I stumbled across this... A 330uF 200V flatpack capacitor.
It's 1/2" thick. And also costs over $100 ea (mouser) Yikes!
I need flatter...
I'd like to know if I can get 150uF @200V crammed below 10mm without resorting to paralleling many capacitors. Can be axial, radial or SMD. Any mounting orientation is ok.. Currently Googling and browsing Digikey...
But surely three 47 uF caps in series gives an effective capacitance of one third of 47 uF, that is 15.7 uF. Also, connecting electrolytics in series to achieve greater working voltage than the rating of a single cap may require voltage-splitting resistors in parallel with the caps to avoid any one having to bear more than its rated voltage.
UCC/NCC used to offer a high voltage FTK series that was radial lead in an oval package - still 12.5mm minor dimension. Don't see these advertized anywhere, now. 10mm can often be wangled to 12.5 by removing printed wiring in the viscinity of the part body.
Flatness is often a bullshit requirement - research it carefully.
What's the actual requirement? Filtering? Energy storage? Hold-up time? These can often be adressed more intelligently than by just adding uF.
I've fitted caps (and other parts) within routed board cutouts to save extra height. If you did this with a flat RB radial cap in a board cutout you could use up to say a 19mm diameter cap at any length.
UPZZD820MPD ?? I tried that in the search box on the Nichicon site.. Nadda.. Mouser...nadda Digikey...nadda Back to Nichicon site using the Parameter Search...82uF sorting by diameter. Ugh... it's UPZ2D820MPD... Z2 not ZZ
I guess I could grind off some of the plastic coating to get under
10mm. Huhhh.. I have to do a lengthy analysis to see if 82uF will be ok.. I might have to buy a faster computer just to simulate the effects of using less than 150uF.
I suppose it would be hold up time. If the ripple current is too high my smps drops out of regulation.

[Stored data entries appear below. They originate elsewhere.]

(** * Close-approach filters and the result limiter

    A shallow embedding of [filters.py]: the [AttributeFilter] class
    hierarchy, [create_filters] and the generator [limit], together with
    the records of [models.py] and the [query] generator of [database.py]
    that [filters.py] is written against; of the two writers of
    [write.py], up to the rows and objects they hand to the [csv] and
    [json] modules; and of the loop of [load_approaches] in
    [extract.py]. *)

From Stdlib Require Import String List ZArith Bool Lia.
From Stdlib Require Import Floats.SpecFloat.
Import ListNotations.
Open Scope Z_scope.

(** ** Python values and exceptions *)

(** The two exceptions that evaluating a filter can raise:
    [UnsupportedCriterionError] (declared in [filters.py]) and the
    [TypeError] of an ordering comparison between incomparable values. *)
Inductive exn : Type :=
  | UnsupportedCriterionError
  | TypeError.

(** A computation that returns a value or raises. *)
Inductive result (A : Type) : Type :=
  | Ok (a : A)
  | Raise (e : exn).
Arguments Ok {A} a.
Arguments Raise {A} e.

Definition bind {A B : Type} (r : result A) (k : A -> result B) : result B :=
  match r with
  | Ok a => k a
  | Raise e => Raise e
  end.

Notation "x <- r ;; k" := (bind r (fun x => k))
  (at level 61, r at next level, right associativity).

Definition is_ok {A : Type} (r : result A) : bool :=
  match r with
  | Ok _ => true
  | Raise _ => false
  end.

(** [datetime.date]: compared as the triple (year, month, day). *)
Record date : Type := mkdate {
  year : Z;
  month : Z;
  day : Z
}.

(** [datetime.datetime]; [date_part] is its [.date()] method. *)
Record datetime : Type := mkdatetime {
  dt_year : Z;
  dt_month : Z;
  dt_day : Z;
  hour : Z;
  minute : Z;
  second : Z;
  microsecond : Z
}.
(** * Agent managers of MAF-Agents: provisioning, teardown, chat and CLI

    A shallow embedding of the two [agent_manager.py] scripts of the
    repository,

    - [AgentId/src/agent_manager.py]           (module [AgentId]) and
    - [Foundry-IaC-Agent/src/agent_manager.py] (module [Foundry]),

    followed by the properties of the specification that concern them.

    Both scripts are sequences of side effects: reads of [os.environ],
    lines written to standard output, lines read from standard input,
    shell commands, sleeps and calls to the remote agent service.  They are
    embedded in a small reader/state/error monad [M] whose state is the
    chronological trace of those effects. *)

From Stdlib Require Import String Ascii List Bool Arith ZArith Lia.
From stdpp Require Import base option gmap strings list.

Import ListNotations.
Local Open Scope string_scope.
Local Open Scope list_scope.

(** ** Python strings

    [str] values are modelled by [string], one character per code point
    (a character stands for a code point, not for a byte of an encoding),
    for the code points below 256; [lower] and [isspace] are Python's on
    that range.  Text with a code point of 256 or more has no counterpart
    in the model. *)

Module PyStr.

(** The line feed of the literals ["\nYou: "] and ["\nAssistant: "]. *)
Definition nl : string := String (ascii_of_nat 10) "".

(** [c in s] for a one-character needle. *)
Fixpoint contains (c : ascii) (s : string) : bool :=
  match s with
  | EmptyString => false
  | String a s' => if Ascii.eqb a c then true else contains c s'
  end.

(** [s.split(c)]: cut at every occurrence of [c]; never the empty list. *)
Fixpoint split (c : ascii) (s : string) : list string :=
  match s with
  | EmptyString => [EmptyString]
  | String a s' =>
      if Ascii.eqb a c then EmptyString :: split c s'
      else match split c s' with
           | h :: t => String a h :: t
           | [] => [String a EmptyString]
           end
  end.

(** [s.rsplit(c, 1)]: cut at the last occurrence of [c] only; a
    one-element list when [c] does not occur. *)
Fixpoint rsplit1 (c : ascii) (s : string) : list string :=
  match s with
  | EmptyString => [EmptyString]
  | String a s' =>
      match rsplit1 c s' with
      | [h; t] => [String a h; t]
      | _ => if Ascii.eqb a c then [EmptyString; s'] else [String a s']
      end
  end.

(** [str.lower] on one character: the capitals of the range, ['A'..'Z']
    (65..90) and the accented ones (192..222, the multiplication sign 215
    apart), move 32 places up; every other character stays. *)
Definition lower_char (a : ascii) : ascii :=
  let n := nat_of_ascii a in
  if (((65 <=? n) && (n <=? 90))
      || ((192 <=? n) && (n <=? 222) && negb (n =? 215)))%nat
  then ascii_of_nat (n + 32) else a.

Fixpoint lower (s : string) : string :=
  match s with
  | EmptyString => EmptyString
  | String a s' => String (lower_char a) (lower s')
  end.

(** [str.isspace] on one character: TAB, LF, VT, FF, CR (9..13), FS, GS,
    RS, US and the space (28..32), NEL (133) and the no-break space
    (160). *)
Definition isspace (a : ascii) : bool :=
  let n := nat_of_ascii a in
  (((9 <=? n) && (n <=? 13)) || ((28 <=? n) && (n <=? 32))
   || (n =? 133) || (n =? 160))%nat.

Fixpoint lstrip (s : string) : string :=
  match s with
  | EmptyString => EmptyString
  | String a s' => if isspace a then lstrip s' else s
  end.
(** The package of an [__init__] file, the only kind of file whose imports
    reach [_add_imports]. *)
Definition init_package (root : string) (f : file) : option string :=
  let temp := Str.split os_path.sep
                (fst (os_path.splitext (os_path.join root (f_name f)))) in
  if String.eqb (List.last temp "") "__init__"
  then Some (Str.join "." (removelast temp))
  else None.

(** The pairs (package, import) a file hands to [_add_imports]. *)
Definition file_offers (root : string) (f : file) : list (string * string) :=
  if is_py root f then
    match init_package root f with
    | Some package => map (fun import_ => (package, import_)) (file_imports f root)
    | None => []
    end
  else [].

Definition dir_offers (root : string) (files : list file) : list (string * string) :=
  flat_map (file_offers root) files.

Definition in_tests (root : string) : bool :=
  String.eqb (snd (os_path.split root)) "tests".

(** What a file adds to [test_imports]. *)
Definition file_tests (root : string) (f : file) : list (string * list string) :=
  if is_py root f && in_tests root
  then [(os_path.join root (f_name f), file_imports f root)]
  else [].

(** [test_imports] at the end of the first loop of [_validate]. *)
Definition dir_tests (root : string) (files : list file)
  : list (string * list string) :=
  flat_map (file_tests root) files.

(** The registry after a list of offers. *)
Definition build (offers : list (string * string)) (reg : gmap string string)
  : gmap string string :=
  fold_left (fun reg '(package, import_) => API.add_import package reg import_)
            offers reg.

Definition walk_offers (l : list (string * list string * list file))
  : list (string * string) :=
  flat_map (fun '(top, _, files) => dir_offers top files) l.

Definition walk_tests (l : list (string * list string * list file))
  : list (string * list string) :=
  flat_map (fun '(top, _, files) => dir_tests top files) l.

(** The errors of a walk: each directory's test imports are checked against
    the registry as it is once the files of that directory, and of the
    directories before it, have been added. *)
Fixpoint checks_in_walk_order (l : list (string * list string * list file))
    (reg : gmap string string) : list string :=
  match l with
  | [] => []
  | (top, _, files) :: l' =>
      let reg := build (dir_offers top files) reg in
      API.check_imports reg (dir_tests top files) ++ checks_in_walk_order l' reg
  end.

150uF was the min. capacitance determined. Also, and this is something I have to do homework on... I believe the more ripple current, the shorter the capacitor lifetime. My app has to run for about 7 years continuously. IIRC the capacitor ripple current is about 0.5A peak-peak.

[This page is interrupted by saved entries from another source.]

Lemma blocks_total content :
  exists content', re_sub BLOCK_RE process_stylesheet content = Ok content'.
Proof.
  apply re_sub_total. intros m I.
  destruct (block_hit _ _ I) as (g & _ & G).
  unfold process_stylesheet. rewrite G. cbn [bind].
  rewrite restyle_scans. cbn [bind]. eauto.
Qed.

Lemma icons_total content :
  exists content', update_icon_sizes content = Ok content'.
Proof.
  unfold update_icon_sizes.
  destruct (icon_sub_total 24
              (txt "size={deviceInfo.isTablet ? scale(26) : scale(24)}") content)
    as (c1 & E1).
  change (expand (icon_template
            (txt "size={deviceInfo.isTablet ? scale(26) : scale(24)}")))
    with (expand ICON24_NEW) in E1.
  rewrite E1. cbn [bind].
  apply (icon_sub_total 20
           (txt "size={deviceInfo.isTablet ? scale(22) : scale(20)}") c1).
Qed.

(** The regular-expression work of [update-styles-v2.py] never raises:
    the [except] branch of [update_styles_in_stylesheet] is never taken, so
    it prints nothing, and [update_icon_sizes] always returns.  The only
    error line [process_file] can print reports a failure to read or to
    write the file. *)
Theorem v2_errors_are_io_errors (fs : filesystem) (p : path) (o : out) :
  In o (printed (process_file fs p)) ->
  exists e, o = ErrorProcessing p e /\
    (read_text fs p = Raise e \/ (e = OSError /\ writable (fs p) = false)).
Proof.
  unfold process_file, process_file_with, process_body, printed.
  destruct (read_text fs p) as [c|e] eqn:R; cbn [bind].
  2:{ cbn [snd]. intros [<-|[]]. eauto. }
  destruct (negb (contains STYLE_MARKER c)); [intros []|].
  destruct (THRESHOLD <? count TABLET_MARKER c); [intros []|].
  unfold update_styles_in_stylesheet.
  destruct (blocks_total c) as (c1 & E1). rewrite E1.
  destruct (icons_total c1) as (c2 & E2). rewrite E2. cbn [bind].
  destruct (negb (text_eqb c2 c)); [|intros []].
  unfold write_text. destruct (writable (fs p)) eqn:Wr; cbn [bind snd app].
  - intros [].
  - intros [<-|[]]. exists OSError. split; [reflexivity|]. right. auto.
Qed.

Lemma v2_errors_witness :
  exists e, ErrorProcessing (txt "A.tsx") OSError = ErrorProcessing (txt "A.tsx") e /\
    (read_text (fs_all two_sizes false) (txt "A.tsx") = Raise e \/
     (e = OSError /\ writable (fs_all two_sizes false (txt "A.tsx")) = false)).
Proof.
  apply (v2_errors_are_io_errors (fs_all two_sizes false) (txt "A.tsx")).
  vm_compute. left. reflexivity.
Defined.

Lemma icon_needs_literal n content :
  contains (size_literal n) content = false ->
  re_search (ICON_RE n) content = false.
Proof.
  intros H. destruct (re_search (ICON_RE n) content) eqn:E; [|reflexivity].
  exfalso. unfold re_search in E. apply existsb_exists in E.
  destruct E as ([c|m] & I & T); [discriminate|].
  destruct (hit_position _ _ _ _ _ I) as (a & b & Ec).
  apply hit_attempt in I. destruct I as (prev & s0 & M).
  destruct (icon_shape n [] _ _ _ M) as (W & g1 & g2 & Ew & _).
  rewrite Ew in Ec.
  apply (contains_none _ _ (a ++ txt "<Ionicons" ++ W ++ g1) (g2 ++ txt "/>" ++ b) H).
  rewrite Ec, <- !app_assoc. reflexivity.
Qed.

(** The patterns of [update_icon_sizes] hold [size={24}] and [size={20}]
    unescaped, which asks for [size] followed by 24 or 20 equals signs: a
    content in which [size] is nowhere followed by twenty equals signs, such
    as a tag that spells [size={24}], is returned unchanged. *)
Theorem v2_icons_need_equals_signs (content : text) :
  contains (size_literal 20) content = false ->
  update_icon_sizes content = Ok content.
Proof.
  intros H. unfold update_icon_sizes.
  rewrite re_sub_no_hit.
  - cbn [bind]. apply re_sub_no_hit. apply icon_needs_literal. exact H.
  - apply icon_needs_literal.
    destruct (contains (size_literal 24) content) eqn:C; [|reflexivity].
    change (size_literal 24) with (size_literal 20 ++ txt "====") in C.
    apply contains_prefix in C. congruence.
Qed.

Lemma v2_icons_witness :
  update_icon_sizes (txt "<Ionicons name=`add` size={24} color=`red` />")
  = Ok (txt "<Ionicons name=`add` size={24} color=`red` />").
Proof.
  apply v2_icons_need_equals_signs. vm_compute. reflexivity.
Defined.

End Icons.

(* ================================================================= *)
(** ** Punctuation separates the work of [process_stylesheet] *)

Section Punctuation.

Variable ALL : list text.
Hypothesis Apart : names_apart ALL = true.
Hypothesis Names : forallb name_ok ALL = true.

Variables (mu : matcher) (ns : list text) (K tok : text).
Hypothesis F : family mu ns K tok.
Hypothesis Sub : incl ns ALL.
Hypothesis Key : key_ok K = true.

Lemma site_chars n ws c :
  In n ns -> forallb is_space ws = true ->
  In c (n ++ txt ":" ++ ws ++ K) -> barrier c = false.
Proof.
  intros I Ws Ic. unfold barrier.
  apply in_app_or in Ic. destruct Ic as [Ic|Ic].
  { rewrite (forallb_in _ _ _ (name_word ALL Names n (Sub _ I)) Ic). reflexivity. }
  apply in_app_or in Ic. destruct Ic as [[<-|[]]|Ic].
  { rewrite andb_false_r. reflexivity. }
  apply in_app_or in Ic. destruct Ic as [Ic|Ic].
  - rewrite (forallb_in _ _ _ Ws Ic). rewrite andb_false_r. reflexivity.
  - destruct (key_shape K Key) as [D _].
    rewrite (digit_is_word _ (forallb_in _ _ _ D Ic)). reflexivity.
Qed.

Lemma barrier_not_word c : barrier c = true -> is_word c = false.
Proof.
  unfold barrier. intros H. apply andb_prop in H. destruct H as [H _].
  apply andb_prop in H. destruct H as [H _].
  destruct (is_word c); [discriminate|reflexivity].
Qed.

(** What follows a barrier takes no part in the matches before it. *)
Lemma fam_barrier p x c u :
  barrier c = true -> mu p (x ++ c :: u) = mu p x.
Proof.
  intros B. apply (fam_same mu ns K tok F).
  - intros n ws t (I & Wp & E & Ws & T).
    replace (n ++ txt ":" ++ ws ++ K ++ t)
      with ((n ++ txt ":" ++ ws ++ K) ++ t) in E
      by (rewrite <- !app_assoc; reflexivity).
    destruct (app_eq_split _ _ _ _ E) as (l & [[E1 E2]|[E1 E2]]).
    + exists l. repeat split; auto.
      * rewrite E1, <- !app_assoc. reflexivity.
      * destruct l as [|d l]; [reflexivity|]. rewrite E2 in T. exact T.
    + destruct l as [|d l].
      * exists []. rewrite app_nil_r in E1. repeat split; auto.
        rewrite <- E1, app_nil_r. reflexivity.
      * exfalso. cbn [app] in E2. injection E2 as <- _.
        assert (Ic : In c (n ++ txt ":" ++ ws ++ K))
          by (rewrite E1; apply in_or_app; right; left; reflexivity).
        rewrite (site_chars n ws c I Ws Ic) in B. discriminate.
  - intros n ws t (I & Wp & E & Ws & T).
    exists (t ++ c :: u). repeat split; auto.
    + rewrite E, <- !app_assoc. reflexivity.
    + destruct t as [|d t]; [|exact T].
      cbn [app hd_error word_opt]. apply barrier_not_word. exact B.
Qed.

Nothing at that power level 'needs' to be 10mm thick. It's not hold-up time if it happens on a cycle by cycle basis - hold-up is a one-shot deal at power down.
That said, increasing the stored input voltage may reduce the part body size for the same CV^2 /2 energy storage. That's one of the features of pfc boost - it can also be a feature without regard for pfc. Simple voltage doublers get the same effect. The idea is to never let the storage energy get that low in the first place - it should only occur for brown-out, ride-through or hold-up time conditions.
Extending regulation range (lower drop-out) gets more energy out of the capacitor. At lower powers it's no big deal, so long as your 10mm thick package has sufficient surface area to dissipate the losses.
Pyrotechnics to alleviate LF dropout effects can also be performed on the secondary side, where real-estate is higher density, voltages are lower and technology is your friend.
This 10mm thick package is likely custom - there are thieving methods applicable to body wall thickness that can be used to scavenge extra millimeters for internal parts. Open up a flat battery pack.
I think there's an unstated rule of thumb with commercial electronics that the thinner something is, the quicker it gets busted, which sort of works against the 7-year aim.
I've been thinking about the form factor for electrolytics.. They tend to be more tall than wide. Is this to reduce the ESR? If an electrolytic were made like a disk say ...10mm tall x 30mm wide then the foil length is longer. I think that would make capacitor more inductive and resistive than other forms??
There are a number of factors driving the demand for electrolytic capacitor shapes:
In order to produce the first two, the sealing method must be long-lasting and practical. The rubber seals with minimal diameter perform that function in a can shape.
Temperatures are reduced if the surface area is maximized. A longer cylinder has that feature without complicating the sealing.
Parts with a single minimized dimension facilitate the third requirement. Mounted vertically in skyscraper fashion, they occupy minimal real estate. Mounted horizontally, they have a minimal profile.
Round containers also do not distort under increased internal pressure (vs square flat features). They are already optimized for material volumetric efficiency and material cost. Note that the pressure release features of cylindrical electrolytics tend to make use of this weakness of the cylinder's remaining flat surfaces (unless built into the sealing hardware), although slits are also inscribed in the sides of some types.
The flat electrolytics you were looking at are used in applications where the parts are actually clamped into high-vibration, temperature-controlled environments where economics are not the first consideration. The sealing method and low manufacturing volume dictate their price. Environmental limitations of their chemistry have always limited their acceptance in the intended hi-rel market.